Parece que los poderes, configurados para atender a las demandas sociales, deberían ser suministradores de seguridad en lugar de inoculadores del miedo, administradores de concordia y no de antagonismos, promotores de convivencia y no de rencores. Pero en ocasiones, según podemos observar, actúan convencidos de que la difusión del miedo es un valioso instrumento en sus manos para lograr más docilidad del público y manipularle mejor. Un buen ejemplo es el del presidente Bush en los Estados Unidos, dedicado con ahínco a multiplicar las alarmas hasta dejar aturdida a la población y paralizar sus reflejos elementales de resistencia ante la merma de libertades. Porque las restricciones tipo Patriot Act se presentan como el antídoto necesario para conjurar las amenazas del maligno, sobre todo a partir del 11-S.

Pero confundir la seguridad con la merma de libertades es un cóctel muy peligroso. Y tenemos bien aprendido gracias a la pedagogía del Partido Popular que en la lucha contra el terrorismo no hay atajos y que el combate a las amenazas ha de hacerse sin degradar el sistema de libertades porque esa degradación, medida en pérdida de garantías, sería el gran triunfo del terrorismo. Por eso sabemos que con toda la lealtad de un verdadero aliado nos corresponde denunciar situaciones inaceptables como la de los presos de Guantánamo si no queremos ver como terminan por establecerse Guantánamos en nuestro propio territorio nacional. Como ha escrito Benjamín R. Barber en su libro El imperio del miedo (Ediciones Paidós. Barcelona, 2004) el proceso empieza colonizando la imaginación. Porque el imperio del miedo es un reino sin ciudadanos, un dominio de espectadores, súbditos y víctimas cuya pasividad significa inutilidad y cuya inutilidad define e intensifica el terror.

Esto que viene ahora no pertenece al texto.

(** C24. Forking a branch is a copy of its manifest: on an undisturbed store,
    [Fork] of a branch to a new name succeeds; the new branch's manifest is
    the parent's of that moment, the parent's is as before, the new branch is
    in the branch list, and the log has one more entry, the fork event, after
    which the flusher starts on the new branch. *)
Theorem fork_copies {S} `{StoreLaws S} `{CodecLaws TenantCatalog, CodecLaws BranchCatalog, CodecLaws BranchManifest}
    `{CodecLaws WalRecord, Codec DocRecord}
    fuel n ing ns source target now (w : world S) c bs e (m : BranchManifest) b dm db rec :
  valid_name ns -> valid_name source -> valid_name target -> source <> target ->
  ok (4 + n) (store w) -> holds CatalogFile emptyCatalog w c ->
  is_log (WALPrefix (MkScope ns)) (view (store w)) bs -> Z.of_nat (length bs) + Z.of_nat (4 + n) < MaxUint64 ->
  ing_ok ing w -> logs_valid ing ->
  view (store w) !! ManifestKey (MkScope ns) source = Some e -> Unmarshal (data e) = Ok m ->
  view (store w) !! ManifestKey (MkScope ns) target = None ->
  holds (branchesKey (MkScope ns)) (MkBranches ∅) w b ->
  Marshal m = Ok dm -> Marshal (MkBranches (<[target := tt]> (Branches b))) = Ok db ->
  Marshal (WalBranchEvent (MkEvent FORK target source)) = Ok rec -> slice_len (frames [rec]) ->
  exists ing' w', run (Fork (2 + fuel) ing ns source target now) w = ((Ok tt, ing'), w') /\
    (exists e', view (store w') !! ManifestKey (MkScope ns) target = Some e' /\ Unmarshal (data e') = Ok m) /\
    view (store w') !! ManifestKey (MkScope ns) source = Some e /\
    holds (branchesKey (MkScope ns)) (MkBranches ∅) w' (MkBranches (<[target := tt]> (Branches b))) /\
    is_log (WALPrefix (MkScope ns)) (view (store w')) (bs ++ [frames [rec]]) /\
    Unmarshal rec = Ok (WalBranchEvent (MkEvent FORK target source)).
Proof.
  intros Hns Hsrc Htgt Hne Hok Hc Hbs Hn Hing Hlv He Hm Hnone Hb Hdm Hdb Hrec Hsl.
  set (rt := KManifest ns target). set (rs := KManifest ns source). set (rb := KBranches ns).
  change (ManifestKey (MkScope ns) target) with (key_of rt) in *.
  change (ManifestKey (MkScope ns) source) with (key_of rs) in *.
  assert (valid_role rt /\ valid_role rs /\ valid_role rb) as (Vt & Vs & Vb) by done.
  assert (forall r r', valid_role r -> valid_role r' -> r <> r' -> key_of r <> key_of r') as Hkeys
    by (intros r r' V V' Hd E; by apply Hd, key_of_inj).
  assert (rt <> rs /\ rs <> rb /\ rt <> rb) as (Nts & Nsb & Ntb) by (split_and!; [congruence|done|done]).
  (* the copy, the branch list *)
  destruct (run_Manifest_create (3 + n) w rt m dm Hok Hnone Hdm) as (g & w1 & e1 & Hr1 & Hok1 & He1 & Hm1 & F1).
  assert (holds (branchesKey (MkScope ns)) (MkBranches ∅) w1 b) as Hb1.
  { unfold holds. change (branchesKey (MkScope ns)) with (key_of rb). rewrite (proj2 F1) by (apply Hkeys; done). done. }
  destruct (run_AddBranch (Datatypes.S fuel) (2 + n) w1 ns b target db Hok1 Hb1 Hdb) as (w2 & Hr2 & Hok2 & Hb2 & F2).
  fold rb in F2.
  assert (holds CatalogFile emptyCatalog w2 c) as Hc2.
  { unfold holds. change CatalogFile with (key_of KCatalog). rewrite (proj2 F2), (proj2 F1) by (apply Hkeys; done). done. }
  assert (is_log (WALPrefix (MkScope ns)) (view (store w2)) bs) as Hbs2
    by (do 2 (eapply frame_log; [done|done|done|done|]); done).
  assert (ing_ok ing w2) as Hing2 by (do 2 (eapply frame_ing_ok; [done|done|done|done|]); done).
  destruct (run_event fuel n ing ns now w2 c bs rec Hns Hok2 Hc2 Hbs2 ltac:(lia) Hing2 Hsl)
    as (l & ing' & w3 & w4 & Hr3 & Hr4 & Hbs4 & F).
  exists ing', w4. split; [|split_and!].
  - unfold Fork. cbv zeta. change (ManifestKey (MkScope ns) target) with (key_of rt).
    change (ManifestKey (MkScope ns) source) with (key_of rs).
    unfold mbind, prog_mbind. rewrite run_bind, (run_Manifest_Read _ _ _ _ _ Hok He Hm), run_bind.
    rewrite (run_Manifest_missing _ _ _ Hok Hnone). unfold errors_Is. rewrite bool_decide_eq_true_2 by done. cbn [negb].
    rewrite run_bind, Hr1, run_bind.
    change (Datatypes.S (Datatypes.S fuel)) with (2 + fuel)%nat in Hr2. by rewrite Hr2, Hrec, run_bind, Hr3, run_bind, Hr4.
  - exists e1. rewrite F, (proj2 F2) by (done || apply Hkeys; done). done.
  - rewrite F, (proj2 F2), (proj2 F1) by (done || apply Hkeys; congruence). done.
  - unfold holds in *. change (branchesKey (MkScope ns)) with (key_of rb) in *. by rewrite F.
  - done.
  - by apply codec_roundtrip.
Qed.

(** ** Witnesses *)
#[local] Instance ex_catalog_codec : Codec TenantCatalog := bit_codec TenantCatalog.
#[local] Instance ex_catalog_laws : CodecLaws TenantCatalog := bit_codec_laws TenantCatalog.
#[local] Instance ex_wal_codec : Codec WalRecord := bit_codec WalRecord.
#[local] Instance ex_wal_laws : CodecLaws WalRecord := bit_codec_laws WalRecord.
#[local] Instance ex_record_codec : Codec DocRecord := bit_codec DocRecord.
#[local] Instance ex_record_laws : CodecLaws DocRecord := bit_codec_laws DocRecord.

Definition ex_records : list DocRecord := [MkRecord "d1" ∅ ∅; MkRecord "d2" ∅ ∅].
Definition ex_wal : list LRecord :=
  match put_records "main" ex_records with Ok wal => wal | Err _ => [] end.

Lemma ex_wal_ok : put_records "main" ex_records = Ok ex_wal /\
  Forall (fits Crc.DefaultMaxRecordSize) ex_wal /\ slice_len (frames ex_wal).
Proof.
  split; [vm_compute; reflexivity|]. split.
  - apply (Forall_impl (fun r => Z.of_nat (length r) <= 1000)); [|exact fits_default].
    vm_compute. repeat constructor; discriminate.
  - vm_compute. reflexivity.
Qed.

Lemma ex_ing_ok : ing_ok (MkIngester ∅ ∅ 0) (MkWorld Mem.newMemStore ∅).
Proof. split; [|split]; try done; intros p l; by rewrite lookup_empty. Qed.

Lemma upsert_one_entry_witness : exists l ing' w',
  run (Upsert 3 (MkIngester ∅ ∅ 0) "docs" "main" ex_records 7) (MkWorld Mem.newMemStore ∅)
    = ((Ok tt, ing'), w') /\
  run (Read l 1) w' = (Ok ex_wal, w').
Proof.
  destruct ex_wal_ok as (H1 & H2 & H3).
  destruct (upsert_one_entry 1 5 (MkIngester ∅ ∅ 0) "docs" "main" ex_records 7
    (MkWorld Mem.newMemStore ∅) emptyCatalog [] ex_wal) as (l & ing' & w' & Hr & _ & _ & Hread & _).
  - reflexivity.
  - discriminate.
  - exact H1.
  - exact H2.
  - exact H3.
  - apply Mem.newMemStore_ok. lia.
  - reflexivity.
  - apply empty_log.
  - reflexivity.
  - exact ex_ing_ok.
  - exists l, ing', w'. split; [exact Hr|exact Hread].
Defined.

(** ** A fork *)
#[local] Instance ex_branch_list_codec : Codec BranchCatalog := bit_codec BranchCatalog.
#[local] Instance ex_branch_list_laws : CodecLaws BranchCatalog := bit_codec_laws BranchCatalog.
#[local] Instance ex_parent_codec : Codec BranchManifest := bit_codec BranchManifest.
#[local] Instance ex_parent_laws : CodecLaws BranchManifest := bit_codec_laws BranchManifest.

Definition ex_parent : BranchManifest := MkManifest 0 1 [].
Definition ex_fork_store : Mem.memStore :=
  (Mem.Put None (ManifestKey (MkScope "docs") "main") (Ok (pos_bytes (encode ex_parent))) IfAbsent Mem.newMemStore).2.
Definition ex_fork_entry : entry :=
  default (MkEntry [] "") (Mem.objects ex_fork_store !! ManifestKey (MkScope "docs") "main").

Lemma ex_fork_log : is_log (WALPrefix (MkScope "docs")) (view ex_fork_store) [].
Proof.
  eapply (is_log_frame _ ∅); [apply empty_log|]. intros k Hk.
  change (view ex_fork_store) with (Mem.objects ex_fork_store).
  assert (Mem.objects ex_fork_store = {[ ManifestKey (MkScope "docs") "main" := ex_fork_entry ]}) as ->
    by (vm_compute; reflexivity).
  rewrite lookup_empty. apply lookup_singleton_ne. intros <-. revert Hk. vm_compute. discriminate.
Qed.

Lemma fork_copies_witness : exists ing' w',
  run (Fork 3 (MkIngester ∅ ∅ 0) "docs" "main" "dev" 7) (MkWorld ex_fork_store ∅) = ((Ok tt, ing'), w') /\
  exists e', view (store w') !! ManifestKey (MkScope "docs") "dev" = Some e' /\ Unmarshal (data e') = Ok ex_parent.
Proof.
  destruct (fork_copies 1 5 (MkIngester ∅ ∅ 0) "docs" "main" "dev" 7 (MkWorld ex_fork_store ∅) emptyCatalog []
    ex_fork_entry ex_parent (MkBranches ∅) (pos_bytes (encode ex_parent))
    (pos_bytes (encode (MkBranches {[ "dev" := tt ]})))
    (pos_bytes (encode (WalBranchEvent (MkEvent FORK "dev" "main"))))) as (ing' & w' & Hr & He & _).
  - reflexivity.
  - reflexivity.
  - reflexivity.
  - discriminate.
  - apply mem_put_ok; [apply Mem.newMemStore_ok; reflexivity|vm_compute; reflexivity].
  - vm_compute. reflexivity.
  - exact ex_fork_log.
  - reflexivity.
  - split; [|split]; try done; intros p l; by rewrite lookup_empty.
  - intros p l. cbn. by rewrite lookup_empty.
  - vm_compute. reflexivity.
  - vm_compute. reflexivity.
  - vm_compute. reflexivity.
  - vm_compute. reflexivity.
  - vm_compute. reflexivity.
  - vm_compute. reflexivity.
  - vm_compute. reflexivity.
  - vm_compute. reflexivity.
  - exists ing', w'. split; [exact Hr|exact He].
Defined.

(** ** A namespace that is never registered

    The first write to a namespace registers it in the catalog, but drops the
    error and never tries again: after one failed read of the catalog, writes
    to the namespace are acknowledged while the flushers and the query engine
    do not know of it. *)
Theorem unregistered_namespace :
  let '((r1, ing1), w1) := run_faults [Some (Msg "timeout")]
    (Upsert 3 (MkIngester ∅ ∅ 0) "docs" "main" ex_records 7) (MkWorld Mem.newMemStore ∅) in
  let '((r2, _), w2) := run (Upsert 3 ing1 "docs" "main" ex_records 8) w1 in
  r1 = Ok tt /\ r2 = Ok tt /\ (run ActiveNamespaces w2).1 = Ok ["default"] /\
  exists n, forall m, rtc (pstep true)
    ([Upsert 3 (MkIngester ∅ ∅ 0) "docs" "main" ex_records 7], ((n + m)%nat, MkWorld Mem.newMemStore ∅))
    ([Ret (r1, ing1)], (m, w1)).
Proof.
  destruct (run_faults _ _ _) as [[r1 ing1] w1] eqn:E1. destruct (run _ w1) as [[r2 ing2] w2] eqn:E2.
  pose proof (f_equal (fun x => x.1.1) E1) as H1. cbn [fst] in H1.
  pose proof (f_equal (fun x => (run (Upsert 3 x.1.2 "docs" "main" ex_records 8) x.2).1.1) E1) as H2. cbn [fst snd] in H2.
  pose proof (f_equal (fun x => (run ActiveNamespaces (run (Upsert 3 x.1.2 "docs" "main" ex_records 8) x.2).2).1) E1) as H3.
  cbn [fst snd] in H3. rewrite E2 in H2, H3. cbn [fst snd] in H2, H3.
  split; [rewrite <-H1; vm_compute; reflexivity|]. split; [rewrite <-H2; vm_compute; reflexivity|].
  split; [rewrite <-H3; vm_compute; reflexivity|].
  apply (run_faults_steps [Some (Msg "timeout")]); [|exact E1]. constructor; [|constructor]. by intros e [= <-].
Qed.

Explica el mismo Barber que tras el 11-S el país exigía compromiso y señala que para librarle del miedo era preciso que saliera de la parálisis pero que el presidente Bush deseoso de restaurar la normalidad prefirió instar a la sociedad a ir de compras. El mismo error se repitió cuando se avecinaba la guerra de Irak porque cuando la mayoría esperaba participar en los sacrificios de la guerra, como ha recordado Thomas Friedman en sus columnas del Herald Tribune, les dijeron que no se preocuparan. Además de que aplicar una doctrina de seguridad concebida para enfrentar a los "mártires apátridas", que atentaron contra las Torres Gemelas, a un Estado territorial como Irak, inocente de actos agresivos explícitos en ese momento, resultó una medida errónea, ineficaz y contraproducente.

Una medida que hubiera debido ahorrarse, advertidos como estábamos por el general Richard B. Myers -en línea con el apóstol San Pablo- de la inutilidad de dar coces contra el aguijón o, para nuestro caso, de la dificultad de combatir con armas convencionales a enemigos terroristas que tienen "redes y fanatismo" en lugar de "objetivos valiosos" para ser atacados. Pero, claro, era más fácil descargar bombas sobre la geografía física de Afganistán o de Irak que encontrar a Bin Laden y además mucho menos peligroso que revelar la implicación de Arabia Saudí y de determinadas empresas en su financiación con el peligro de generar un Bin Ladengate con una campaña electoral en puertas. La cuestión ahora es ¿hasta cuántos cadáveres está permitido equivocarse?

Pero volviendo al comienzo, subrayemos que cuanto se ha dicho más arriba sobre la instrumentación del miedo para obtener sumisión y docilidad de la población reza desde luego con los Gobiernos pero también por analogía con otros poderes como los de los partidos políticos, los autonómicos, los económicos, los sindicales, los religiosos, los ecológicos, los armamentistas, los de los medios de comunicación y cualesquiera otros que se nuclean en torno a intereses o propósitos diversos, aunque todos coincidan en el deseo de presentar su perfil más favorable para recabar mejor la adhesión del público. Y, en esta jornada del desfile militar, mientras la división Leclercq marca el paso, aceptemos con Richard Labévière (La trastienda del terror. Galaxia Gutenberg. Barcelona, 2004) que subcontratar la seguridad europea a Estados Unidos genera una forma de cobardía estructural incapaz de sustituir a una política de futuro.